Chapter 62
The Cost of Doing Business
Four correspondents died in the Jeep that day, May 5, 1968. Four more were killed and about a dozen wounded within the next two or three weeks of the May offensive. Everyone had the jitters, a real change in their outlook. For a brief period, it made Nick stop and think about attitudes he’d never questioned before. Reporters always feel invincible. He’d seen a lot of them, even back home, himself included, go into dangerous situations like walking into inner city shooting galleries to get a feature story on a day in the life of an addict, or, just on a tip, meeting with some mobster who was into breaking kneecaps or with some play-for-keeps union type. You don't worry, you figure you’re neutral, have a magic shield around you, like the guy in the glass booth. But no more.
“These suckers are playing for keeps,” he said to Corrigan one night, when the two of them stopped for a drink after leaving the hospital together. ”They’re gunning for us. Cholon was no accident. Those mothers opened fire after the guys in the Jeep identified themselves as journalists in both Vietnamese and English.”

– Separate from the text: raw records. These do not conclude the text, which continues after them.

(** * Resume / job-description matching: the ranking core

    A shallow embedding of [backend/utils/preprocess.py],
    [backend/utils/matcher.py] and the [/match] endpoint of
    [backend/app.py].

    - Python [str] values are modelled by [string]: the texts are ASCII
      texts, and lowercasing, word characters and white space are those of
      ASCII; other characters are not covered.
    - The NLTK resources used by [preprocess_text] (tokenizer, stop word
      set, lemmatizer) are an interface, [Nltk]; a small reference instance
      is given in [Module RefNltk].
    - scikit-learn's [TfidfVectorizer().fit_transform] and
      [cosine_similarity] are modelled with their default parameters, in
      two ways.  [Module Sklearn] and [match_resumes] give the weights and
      scores their exact real values ([R]); what is proved of them is what
      rounding leaves untouched (which outcome a call has, which scores are
      zero, positive or equal, the order and the names of the entries).
      [Module F64] computes the same pipeline in 64-bit floats, operation
      by operation, and shows where the rounded scores leave the exact
      ones.
    - A Python exception is a value [Raise e] of [result]. *)

From Stdlib Require Import List String Ascii Bool Arith PeanoNat Lia.
From Stdlib Require Import Permutation Sorted.
From Stdlib Require Import Reals Lra Psatz.
From Stdlib Require Import DecimalString QArith.
From Stdlib Require Floats Uint63.
Import ListNotations.

Open Scope string_scope.
Open Scope nat_scope.

(** * Exceptions and results *)

Inductive exn : Type :=
| ValueError (msg : string).

Inductive result (A : Type) : Type :=
| Ok (a : A)
| Raise (e : exn).
Arguments Ok {A} a.
Arguments Raise {A} e.

Definition bind {A B : Type} (r : result A) (k : A -> result B) : result B :=
  match r with
  | Ok a => k a
  | Raise e => Raise e
  end.

Notation "x <- r ;; k" := (bind r (fun x => k))
  (at level 61, r at next level, right associativity).

(** The two messages a call of [match_resumes] can fail with: the first is
    raised by [match_resumes] itself, the second by the vectorizer. *)
Definition length_mismatch : exn :=
  ValueError "resume_texts and resume_names must have the same length".

Definition empty_vocabulary : exn :=
  ValueError "empty vocabulary; perhaps the documents only contain stop words".

(** * Python string operations *)

Module PyStr.

(** [str.lower] on ASCII letters; other characters are unchanged. *)
Definition lower_char (c : ascii) : ascii :=
  let n := nat_of_ascii c in
  if (65 <=? n) && (n <=? 90) then ascii_of_nat (n + 32) else c.

Fixpoint lower (s : string) : string :=
  match s with
  | EmptyString => EmptyString
  | String c s' => String (lower_char c) (lower s')
  end.

(** [t in s] for two strings: [t] occurs in [s] as a substring. *)
Fixpoint contains (s t : string) : bool :=
  String.prefix t s ||
  match s with
  | EmptyString => false
  | String _ s' => contains s' t
  end.

(** [sep.join(parts)] *)
Definition join (sep : string) (parts : list string) : string :=
  String.concat sep parts.

(** [string.punctuation]: the 32 ASCII punctuation characters, in code
    order; the second one is the double quote (code 34). *)
Definition punctuation : string :=
  String "!" (String "034"%char "#$%&'()*+,-./:;<=>?@[\]^_`{|}~").

End PyStr.

(** * The NLTK resources

    [word_tokenize], the English stop word set and the WordNet lemmatizer
    come from NLTK and its corpora; the program only calls them. *)

Class Nltk : Type := {
  word_tokenize : string -> list string;
  stop_words : list string;
  lemmatize : string -> string
}.

(** [token in stop_words] *)
Definition in_set (token : string) (set : list string) : bool :=
  existsb (String.eqb token) set.

Section Preprocess.

Context {nltk : Nltk}.

(** The guard of the loop body of [preprocess_text]:
    [token not in string.punctuation and token not in stop_words]. *)
Definition keep_token (token : string) : bool :=
  negb (PyStr.contains PyStr.punctuation token) && negb (in_set token stop_words).

(** The loop of [preprocess_text] over [tokens], building
    [processed_tokens] in order. *)
Fixpoint process_tokens (tokens : list string) : list string :=
  match tokens with
  | [] => []
  | token :: rest =>
      if keep_token token
      then lemmatize token :: process_tokens rest
      else process_tokens rest
  end.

Meanwhile, the doctors had decided that Angela’s kneecap wasn’t broken, but that the long bone in her leg had been shattered in several places. They had to repair it surgically and put some kind of metal rod in through from her hip that would help hold the whole thing together. An intermedulary pin, they called it. They said with therapy she might eventually be able to walk without a limp, but it would be a long, slow process. In those early days, she was in and out of surgery and doped up or feeling just plain sick most of the time. So Curtis and Nick didn’t see a lot of the May offensive. And you might say Angela missed it altogether, after her own early and explosive participation.
Curtis and Nick kept working, after a fashion. Nick did pick up one great interview with an Air Force pilot who had rescued three ground personnel accidentally left stranded when the U.S. abandoned a Special Forces camp on May 10. The camp, at Kham Duc on the Laos border, was surrounded by NVA. The pilot, a Korean War vet named Joe Jackson, had managed through some very tricky maneuvers to land in the midst of the occupied field and was on the ground less than one minute. The feat was likely to get him nominated for a Medal of Honor.
Otherwise, Nick and Curtis did cursory work, not much more. They even stooped to going to the Follies. Other reporters helped them a bit by giving them an occasional lead. The people in Curtis’ bureau were especially good about it, handing things off to him, so he’d have something to file. He and Nick took turns sitting with Angela; the one out drumming up a story would share at least the general outlines of it with the one back at the hospital. But when Angela had to be in surgery, or have some grueling test, or some other diabolical hospital procedure, they’d both stay, sitting out on a verandah or pacing up and down a connecting corridor like a couple of expectant fathers. That’s when the other guys were particularly good about giving them a hand with something to file. Harry figured what was going on, but he was pretty decent, too. There were several times during those first few weeks that he had to patch and fill what Nick sent him with wire copy, but he only bellowed mildly, he didn’t really come down hard. From Harry, that was something.